Saved entries:
------------

(** Rounding moves an integer by less than itself, and keeps it at or
    above every power of two that it has reached. *)
Lemma round_to_53_bits_bounds s :
  Z.abs (round_to_53_bits s) <= 2 * Z.abs s
  /\ forall k, 53 <= k -> 2 ^ k <= Z.abs s ->
       2 ^ k <= Z.abs (round_to_53_bits s).
Proof.
  unfold round_to_53_bits.
  destruct (Z.ltb_spec (Z.abs s) (2 ^ 53)) as [Hsmall | Hbig].
  - split; [lia |]. intros k Hk Hle.
    assert (2 ^ 53 <= 2 ^ k) by (apply Z.pow_le_mono_r; lia). lia.
  - set (a := Z.abs s) in *. set (e := Z.log2 a).
    assert (0 < a) as Ha by lia.
    destruct (Z.log2_spec a Ha) as [Hlow Hhigh]. fold e in Hlow, Hhigh.
    assert (53 <= e) as He by (apply Z.log2_le_pow2; [done | lia]).
    set (ulp := 2 ^ (e - 52)).
    assert (0 < ulp) as Hulp by (apply Z.pow_pos_nonneg; lia).
    assert (2 ^ e = 2 ^ 52 * ulp) as Hpow.
    { unfold ulp. rewrite <- Z.pow_add_r by lia. f_equal. lia. }
    pose proof (Z.div_mod a ulp ltac:(lia)) as Hdiv.
    pose proof (Z.mod_pos_bound a ulp Hulp) as Hmod.
    set (q := a / ulp) in *. set (r := a mod ulp) in *.
    assert (2 ^ 52 <= q) as Hq.
    { unfold q. apply Z.div_le_lower_bound; [done |]. lia. }
    set (q' := if 2 * r <? ulp then q
               else if ulp <? 2 * r then q + 1
               else if Z.even q then q else q + 1).
    assert (q <= q' <= q + 1) as Hq'.
    { unfold q'. destruct (2 * r <? ulp); [lia |].
      destruct (ulp <? 2 * r); [lia |]. destruct (Z.even q); lia. }
    assert (Z.abs (Z.sgn s * (q' * ulp)) = q' * ulp) as ->.
    { assert (0 <= q' * ulp) by nia.
      assert (Z.sgn s = 1 \/ Z.sgn s = -1) as [-> | ->] by lia; lia. }
    split.
    + assert (ulp <= a) by nia. nia.
    + intros k Hk Hle.
      assert (k <= e) as Hke by (apply Z.log2_le_pow2; [done | lia]).
      assert (2 ^ k <= 2 ^ e) by (apply Z.pow_le_mono_r; lia). nia.
Qed.

(** A budget below [2 ^ 53] in absolute value is divided without
    rounding. *)
Lemma int_true_div_exact s x :
  Z.abs s < 2 ^ 53 -> int_true_div s x = Ok (Z.quot s (2 ^ Z.of_nat x)).
Proof.
  intros Hs. unfold int_true_div. rewrite round_to_53_bits_small by done.
  destruct (Z.leb_spec (2 ^ (1024 + Z.of_nat x)) (Z.abs s)) as [Hbig |];
    [exfalso | done].
  assert (2 ^ 53 <= 2 ^ (1024 + Z.of_nat x)) by (apply Z.pow_le_mono_r; lia).
  lia.
Qed.

Lemma result_mapM_ok {A B : Type} (f : A -> result B) (g : A -> B) l :
  (forall x, f x = Ok (g x)) -> result_mapM f l = Ok (map g l).
Proof.
  intros Hf. induction l as [|x l IH]; [done |].
  simpl. by rewrite Hf, IH.
Qed.

Lemma cross_train_num_steps_exact s datasets :
  Z.abs s < 2 ^ 53 ->
  cross_train_num_steps (Scalar s) datasets
  = Ok (map (fun x => Z.quot s (2 ^ Z.of_nat x)) (seq 0 datasets)).
Proof.
  intros Hs. apply result_mapM_ok. intros x. by apply int_true_div_exact.
Qed.



(** ** The retry loop of plain text mode *)

(** With [nonempty_output], the cleanup keeps the decoded (and, with
    [lstrip], left-stripped) texts that are strictly longer than
    [min_length], where a missing [min_length] counts as 0. *)
Lemma clean_texts_filter tok a outputs :
  Gen.nonempty_output a = true ->
  Gen.clean_texts tok a outputs
  = List.filter (fun x => default 0 (Gen.min_length a) <? len x)
      (map (fun output =>
              (if Gen.lstrip a then lstrip_spaces else id)
                (decode tok output (Gen.skip_special_tokens a)))
         outputs).
Proof.
  intros Hnonempty. unfold Gen.clean_texts. rewrite Hnonempty.
  assert (forall l : list string,
            match Gen.min_length a with
            | Some m =>
                if negb (m =? 0) then List.filter (fun x => m <? len x) l
                else List.filter (fun x => 0 <? len x) l
            | None => List.filter (fun x => 0 <? len x) l
            end
            = List.filter (fun x => default 0 (Gen.min_length a) <? len x) l)
    as ->.
  { intros l. destruct (Gen.min_length a) as [m|]; [| done]. simpl.
    by destruct (Z.eqb_spec m 0) as [-> |]. }
  destruct (Gen.lstrip a); [by rewrite List.map_map |].
  f_equal.
Qed.

Section PlainLoop.

Variables (tok : tokenizer) (mdl : model) (a : Gen.args).
Variable req : sampling_request.
Hypothesis Hplain : Gen.schema a = false.

(** The world after [k] sampling passes. *)
Let after (k : nat) (w : Gen.world) : Gen.world :=
  {| Gen.rng := Nat.iter k draw (Gen.rng w);
     Gen.model_calls := (k + Gen.model_calls w)%nat |}.

(** The cleaned batch of the [j]-th pass. *)
Let cleaned (j : nat) (w : Gen.world) : list string :=
  Gen.clean_texts tok a (model_generate mdl req (Nat.iter j draw (Gen.rng w))).

(** A run that ends has sampled again after every empty batch and ends
    with the first batch that is not empty. *)
Lemma plain_loop_ends fuel : forall w out w',
  Gen.generate_loop fuel tok mdl a req w = (out, w') ->
  out <> Gen.OutOfFuel ->
  exists k first rest,
    (k < fuel)%nat
    /\ (forall j, (j < k)%nat -> cleaned j w = [])
    /\ cleaned k w = first :: rest
    /\ (out, w') = Gen.plain_finish a first rest (after (S k) w).
Proof.
  induction fuel as [|fuel IH]; intros w out w' Hrun Hends.
  - by injection Hrun as <- _.
  - simpl in Hrun. rewrite Hplain in Hrun.
    destruct (Gen.clean_texts tok a (model_generate mdl req (Gen.rng w)))
      as [|first rest] eqn:Hbatch.
    + destruct (IH _ _ _ Hrun Hends) as (k & first & rest & Hk & He & Hf & Hout).
      exists (S k), first, rest. split; [lia |]. split; [| split].
      * intros [|j] Hj; [done |]. unfold cleaned. rewrite Nat.iter_succ_r.
        apply He. lia.
      * unfold cleaned. by rewrite Nat.iter_succ_r.
      * rewrite Hout. f_equal. unfold after. simpl Gen.rng. simpl Gen.model_calls.
        rewrite <- !Nat.iter_succ_r. f_equal. lia.
    + exists 0%nat, first, rest. split; [lia |]. split; [intros j; lia |].
      split; [done |]. by rewrite <- Hrun.
Qed.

------------

Goal of the exercise >> From the first line to the last, reproduce the data above exactly.

Output for this task >>
(** Rounding moves an integer by less than itself, and keeps it at or
    above every power of two that it has reached. *)
Lemma round_to_53_bits_bounds s :
  Z.abs (round_to_53_bits s) <= 2 * Z.abs s
  /\ forall k, 53 <= k -> 2 ^ k <= Z.abs s ->
       2 ^ k <= Z.abs (round_to_53_bits s).
Proof.
  unfold round_to_53_bits.
  destruct (Z.ltb_spec (Z.abs s) (2 ^ 53)) as [Hsmall | Hbig].
  - split; [lia |]. intros k Hk Hle.
    assert (2 ^ 53 <= 2 ^ k) by (apply Z.pow_le_mono_r; lia). lia.
  - set (a := Z.abs s) in *. set (e := Z.log2 a).
    assert (0 < a) as Ha by lia.
    destruct (Z.log2_spec a Ha) as [Hlow Hhigh]. fold e in Hlow, Hhigh.
    assert (53 <= e) as He by (apply Z.log2_le_pow2; [done | lia]).
    set (ulp := 2 ^ (e - 52)).
    assert (0 < ulp) as Hulp by (apply Z.pow_pos_nonneg; lia).
    assert (2 ^ e = 2 ^ 52 * ulp) as Hpow.
    { unfold ulp. rewrite <- Z.pow_add_r by lia. f_equal. lia. }
    pose proof (Z.div_mod a ulp ltac:(lia)) as Hdiv.
    pose proof (Z.mod_pos_bound a ulp Hulp) as Hmod.
    set (q := a / ulp) in *. set (r := a mod ulp) in *.
    assert (2 ^ 52 <= q) as Hq.
    { unfold q. apply Z.div_le_lower_bound; [done |]. lia. }
    set (q' := if 2 * r <? ulp then q
               else if ulp <? 2 * r then q + 1
               else if Z.even q then q else q + 1).
    assert (q <= q' <= q + 1) as Hq'.
    { unfold q'. destruct (2 * r <? ulp); [lia |].
      destruct (ulp <? 2 * r); [lia |]. destruct (Z.even q); lia. }
    assert (Z.abs (Z.sgn s * (q' * ulp)) = q' * ulp) as ->.
    { assert (0 <= q' * ulp) by nia.
      assert (Z.sgn s = 1 \/ Z.sgn s = -1) as [-> | ->] by lia; lia. }
    split.
    + assert (ulp <= a) by nia. nia.
    + intros k Hk Hle.
      assert (k <= e) as Hke by (apply Z.log2_le_pow2; [done | lia]).
      assert (2 ^ k <= 2 ^ e) by (apply Z.pow_le_mono_r; lia). nia.
Qed.

(** A budget below [2 ^ 53] in absolute value is divided without
    rounding. *)
Lemma int_true_div_exact s x :
  Z.abs s < 2 ^ 53 -> int_true_div s x = Ok (Z.quot s (2 ^ Z.of_nat x)).
Proof.
  intros Hs. unfold int_true_div. rewrite round_to_53_bits_small by done.
  destruct (Z.leb_spec (2 ^ (1024 + Z.of_nat x)) (Z.abs s)) as [Hbig |];
    [exfalso | done].
  assert (2 ^ 53 <= 2 ^ (1024 + Z.of_nat x)) by (apply Z.pow_le_mono_r; lia).
  lia.
Qed.

Lemma result_mapM_ok {A B : Type} (f : A -> result B) (g : A -> B) l :
  (forall x, f x = Ok (g x)) -> result_mapM f l = Ok (map g l).
Proof.
  intros Hf. induction l as [|x l IH]; [done |].
  simpl. by rewrite Hf, IH.
Qed.

Lemma cross_train_num_steps_exact s datasets :
  Z.abs s < 2 ^ 53 ->
  cross_train_num_steps (Scalar s) datasets
  = Ok (map (fun x => Z.quot s (2 ^ Z.of_nat x)) (seq 0 datasets)).
Proof.
  intros Hs. apply result_mapM_ok. intros x. by apply int_true_div_exact.
Qed.



(** ** The retry loop of plain text mode *)

(** With [nonempty_output], the cleanup keeps the decoded (and, with
    [lstrip], left-stripped) texts that are strictly longer than
    [min_length], where a missing [min_length] counts as 0. *)
Lemma clean_texts_filter tok a outputs :
  Gen.nonempty_output a = true ->
  Gen.clean_texts tok a outputs
  = List.filter (fun x => default 0 (Gen.min_length a) <? len x)
      (map (fun output =>
              (if Gen.lstrip a then lstrip_spaces else id)
                (decode tok output (Gen.skip_special_tokens a)))
         outputs).
Proof.
  intros Hnonempty. unfold Gen.clean_texts. rewrite Hnonempty.
  assert (forall l : list string,
            match Gen.min_length a with
            | Some m =>
                if negb (m =? 0) then List.filter (fun x => m <? len x) l
                else List.filter (fun x => 0 <? len x) l
            | None => List.filter (fun x => 0 <? len x) l
            end
            = List.filter (fun x => default 0 (Gen.min_length a) <? len x) l)
    as ->.
  { intros l. destruct (Gen.min_length a) as [m|]; [| done]. simpl.
    by destruct (Z.eqb_spec m 0) as [-> |]. }
  destruct (Gen.lstrip a); [by rewrite List.map_map |].
  f_equal.
Qed.

Section PlainLoop.

Variables (tok : tokenizer) (mdl : model) (a : Gen.args).
Variable req : sampling_request.
Hypothesis Hplain : Gen.schema a = false.

(** The world after [k] sampling passes. *)
Let after (k : nat) (w : Gen.world) : Gen.world :=
  {| Gen.rng := Nat.iter k draw (Gen.rng w);
     Gen.model_calls := (k + Gen.model_calls w)%nat |}.

(** The cleaned batch of the [j]-th pass. *)
Let cleaned (j : nat) (w : Gen.world) : list string :=
  Gen.clean_texts tok a (model_generate mdl req (Nat.iter j draw (Gen.rng w))).

(** A run that ends has sampled again after every empty batch and ends
    with the first batch that is not empty. *)
Lemma plain_loop_ends fuel : forall w out w',
  Gen.generate_loop fuel tok mdl a req w = (out, w') ->
  out <> Gen.OutOfFuel ->
  exists k first rest,
    (k < fuel)%nat
    /\ (forall j, (j < k)%nat -> cleaned j w = [])
    /\ cleaned k w = first :: rest
    /\ (out, w') = Gen.plain_finish a first rest (after (S k) w).
Proof.
  induction fuel as [|fuel IH]; intros w out w' Hrun Hends.
  - by injection Hrun as <- _.
  - simpl in Hrun. rewrite Hplain in Hrun.
    destruct (Gen.clean_texts tok a (model_generate mdl req (Gen.rng w)))
      as [|first rest] eqn:Hbatch.
    + destruct (IH _ _ _ Hrun Hends) as (k & first & rest & Hk & He & Hf & Hout).
      exists (S k), first, rest. split; [lia |]. split; [| split].
      * intros [|j] Hj; [done |]. unfold cleaned. rewrite Nat.iter_succ_r.
        apply He. lia.
      * unfold cleaned. by rewrite Nat.iter_succ_r.
      * rewrite Hout. f_equal. unfold after. simpl Gen.rng. simpl Gen.model_calls.
        rewrite <- !Nat.iter_succ_r. f_equal. lia.
    + exists 0%nat, first, rest. split; [lia |]. split; [intros j; lia |].
      split; [done |]. by rewrite <- Hrun.
Qed.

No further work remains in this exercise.